[Given records — start]
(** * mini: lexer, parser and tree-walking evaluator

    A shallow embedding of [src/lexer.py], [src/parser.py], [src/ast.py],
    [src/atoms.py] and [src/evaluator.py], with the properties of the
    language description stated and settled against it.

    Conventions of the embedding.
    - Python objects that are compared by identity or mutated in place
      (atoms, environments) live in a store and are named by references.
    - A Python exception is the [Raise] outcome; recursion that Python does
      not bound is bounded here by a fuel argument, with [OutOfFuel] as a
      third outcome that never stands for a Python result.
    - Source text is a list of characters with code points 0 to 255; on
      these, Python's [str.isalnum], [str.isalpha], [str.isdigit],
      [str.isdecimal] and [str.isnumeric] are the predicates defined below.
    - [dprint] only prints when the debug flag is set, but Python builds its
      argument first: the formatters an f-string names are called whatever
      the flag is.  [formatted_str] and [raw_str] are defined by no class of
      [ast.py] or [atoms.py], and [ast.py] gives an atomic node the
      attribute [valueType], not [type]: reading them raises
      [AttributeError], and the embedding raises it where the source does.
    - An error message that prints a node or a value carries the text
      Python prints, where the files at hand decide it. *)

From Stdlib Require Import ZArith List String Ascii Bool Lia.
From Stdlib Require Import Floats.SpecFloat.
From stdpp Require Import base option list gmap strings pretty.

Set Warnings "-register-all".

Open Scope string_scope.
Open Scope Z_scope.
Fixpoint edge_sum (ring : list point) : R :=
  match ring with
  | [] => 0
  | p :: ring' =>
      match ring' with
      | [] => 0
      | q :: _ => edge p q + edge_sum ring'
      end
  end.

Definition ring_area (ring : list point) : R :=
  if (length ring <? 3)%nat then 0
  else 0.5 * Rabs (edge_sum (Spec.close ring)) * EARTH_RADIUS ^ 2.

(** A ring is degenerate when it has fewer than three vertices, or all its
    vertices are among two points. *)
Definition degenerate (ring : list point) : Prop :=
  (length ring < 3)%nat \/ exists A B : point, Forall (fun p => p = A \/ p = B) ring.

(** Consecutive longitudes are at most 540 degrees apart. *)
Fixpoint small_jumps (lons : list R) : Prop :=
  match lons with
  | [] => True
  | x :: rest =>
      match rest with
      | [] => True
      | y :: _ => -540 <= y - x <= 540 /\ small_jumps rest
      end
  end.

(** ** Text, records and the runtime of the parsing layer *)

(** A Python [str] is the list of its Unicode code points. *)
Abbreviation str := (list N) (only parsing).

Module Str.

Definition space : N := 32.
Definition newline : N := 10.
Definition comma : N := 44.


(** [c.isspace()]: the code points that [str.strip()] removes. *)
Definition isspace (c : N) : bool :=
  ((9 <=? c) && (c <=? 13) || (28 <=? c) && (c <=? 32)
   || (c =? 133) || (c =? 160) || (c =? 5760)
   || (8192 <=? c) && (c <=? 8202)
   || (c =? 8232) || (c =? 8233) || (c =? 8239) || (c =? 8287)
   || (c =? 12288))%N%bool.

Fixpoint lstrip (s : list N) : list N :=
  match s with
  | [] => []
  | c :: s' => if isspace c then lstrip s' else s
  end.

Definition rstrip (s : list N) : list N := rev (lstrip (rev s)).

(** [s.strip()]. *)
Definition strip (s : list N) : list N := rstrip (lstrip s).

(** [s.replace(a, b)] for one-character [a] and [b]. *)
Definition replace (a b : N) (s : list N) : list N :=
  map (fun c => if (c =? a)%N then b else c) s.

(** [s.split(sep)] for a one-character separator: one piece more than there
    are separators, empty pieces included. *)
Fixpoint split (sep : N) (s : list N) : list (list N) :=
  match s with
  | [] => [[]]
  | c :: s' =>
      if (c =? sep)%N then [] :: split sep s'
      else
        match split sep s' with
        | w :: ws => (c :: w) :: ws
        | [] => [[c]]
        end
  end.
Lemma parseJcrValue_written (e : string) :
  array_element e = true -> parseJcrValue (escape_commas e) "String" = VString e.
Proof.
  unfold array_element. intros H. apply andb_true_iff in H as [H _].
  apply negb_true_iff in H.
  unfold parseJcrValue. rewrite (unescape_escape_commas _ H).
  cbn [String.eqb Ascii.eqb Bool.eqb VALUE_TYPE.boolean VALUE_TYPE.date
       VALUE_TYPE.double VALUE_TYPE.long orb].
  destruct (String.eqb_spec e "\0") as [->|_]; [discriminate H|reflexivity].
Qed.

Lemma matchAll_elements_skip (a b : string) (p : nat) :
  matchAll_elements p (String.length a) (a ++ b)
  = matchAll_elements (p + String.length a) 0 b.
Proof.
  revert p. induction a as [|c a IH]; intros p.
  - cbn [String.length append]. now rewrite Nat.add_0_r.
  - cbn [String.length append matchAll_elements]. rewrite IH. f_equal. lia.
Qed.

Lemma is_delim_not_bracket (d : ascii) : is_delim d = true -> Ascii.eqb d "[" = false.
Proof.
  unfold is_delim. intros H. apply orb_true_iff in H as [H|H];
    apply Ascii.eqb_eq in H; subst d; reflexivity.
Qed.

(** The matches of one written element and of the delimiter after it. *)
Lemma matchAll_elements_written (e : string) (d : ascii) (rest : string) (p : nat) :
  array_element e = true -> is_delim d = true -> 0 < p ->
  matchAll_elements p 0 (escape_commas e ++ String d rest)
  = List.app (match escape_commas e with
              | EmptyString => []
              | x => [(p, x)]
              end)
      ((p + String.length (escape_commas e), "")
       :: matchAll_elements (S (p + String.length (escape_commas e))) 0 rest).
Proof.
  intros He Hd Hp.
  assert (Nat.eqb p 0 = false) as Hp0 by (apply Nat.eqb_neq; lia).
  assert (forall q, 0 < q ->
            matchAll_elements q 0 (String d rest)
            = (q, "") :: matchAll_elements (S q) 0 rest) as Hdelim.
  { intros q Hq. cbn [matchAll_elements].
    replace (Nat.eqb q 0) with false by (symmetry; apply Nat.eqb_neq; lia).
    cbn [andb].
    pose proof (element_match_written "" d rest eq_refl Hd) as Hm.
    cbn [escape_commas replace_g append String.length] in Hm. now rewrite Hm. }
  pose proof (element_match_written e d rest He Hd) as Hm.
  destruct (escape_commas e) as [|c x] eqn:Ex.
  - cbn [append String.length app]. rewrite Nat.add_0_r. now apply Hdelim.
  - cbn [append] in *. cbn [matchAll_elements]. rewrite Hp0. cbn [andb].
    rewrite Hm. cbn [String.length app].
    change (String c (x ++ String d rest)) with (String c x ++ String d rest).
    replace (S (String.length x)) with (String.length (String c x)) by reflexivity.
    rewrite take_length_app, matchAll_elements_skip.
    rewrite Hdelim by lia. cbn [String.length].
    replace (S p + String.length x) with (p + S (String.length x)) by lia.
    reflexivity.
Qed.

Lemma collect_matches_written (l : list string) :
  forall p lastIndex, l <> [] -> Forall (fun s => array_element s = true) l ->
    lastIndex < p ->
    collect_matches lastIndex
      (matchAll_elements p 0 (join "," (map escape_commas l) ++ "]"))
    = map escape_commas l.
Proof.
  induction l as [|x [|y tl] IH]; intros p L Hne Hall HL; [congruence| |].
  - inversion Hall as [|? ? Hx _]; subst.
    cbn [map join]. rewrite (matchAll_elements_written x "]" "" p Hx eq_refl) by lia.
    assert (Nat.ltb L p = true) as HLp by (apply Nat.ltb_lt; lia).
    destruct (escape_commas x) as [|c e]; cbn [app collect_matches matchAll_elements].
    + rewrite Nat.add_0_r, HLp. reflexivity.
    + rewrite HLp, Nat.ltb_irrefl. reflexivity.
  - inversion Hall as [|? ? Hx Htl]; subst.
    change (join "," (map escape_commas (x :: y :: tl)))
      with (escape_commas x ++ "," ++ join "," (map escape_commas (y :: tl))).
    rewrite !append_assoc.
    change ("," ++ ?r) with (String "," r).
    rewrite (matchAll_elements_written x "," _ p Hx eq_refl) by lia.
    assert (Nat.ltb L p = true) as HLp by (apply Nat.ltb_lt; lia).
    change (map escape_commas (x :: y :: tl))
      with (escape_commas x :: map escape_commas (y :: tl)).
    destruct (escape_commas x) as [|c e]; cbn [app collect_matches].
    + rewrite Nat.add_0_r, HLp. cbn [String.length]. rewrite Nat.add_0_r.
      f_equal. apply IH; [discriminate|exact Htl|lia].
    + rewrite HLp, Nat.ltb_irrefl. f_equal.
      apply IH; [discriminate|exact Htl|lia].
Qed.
[Given records — finish]
Show the lines of the records that include the string "apply".

→ **Result of the exercise**:
  unfold array_element. intros H. apply andb_true_iff in H as [H _].
  apply negb_true_iff in H.
  unfold is_delim. intros H. apply orb_true_iff in H as [H|H];
    apply Ascii.eqb_eq in H; subst d; reflexivity.
  assert (Nat.eqb p 0 = false) as Hp0 by (apply Nat.eqb_neq; lia).
    replace (Nat.eqb q 0) with false by (symmetry; apply Nat.eqb_neq; lia).
  - cbn [append String.length app]. rewrite Nat.add_0_r. now apply Hdelim.
    assert (Nat.ltb L p = true) as HLp by (apply Nat.ltb_lt; lia).
    assert (Nat.ltb L p = true) as HLp by (apply Nat.ltb_lt; lia).
      f_equal. apply IH; [discriminate|exact Htl|lia].
      apply IH; [discriminate|exact Htl|lia].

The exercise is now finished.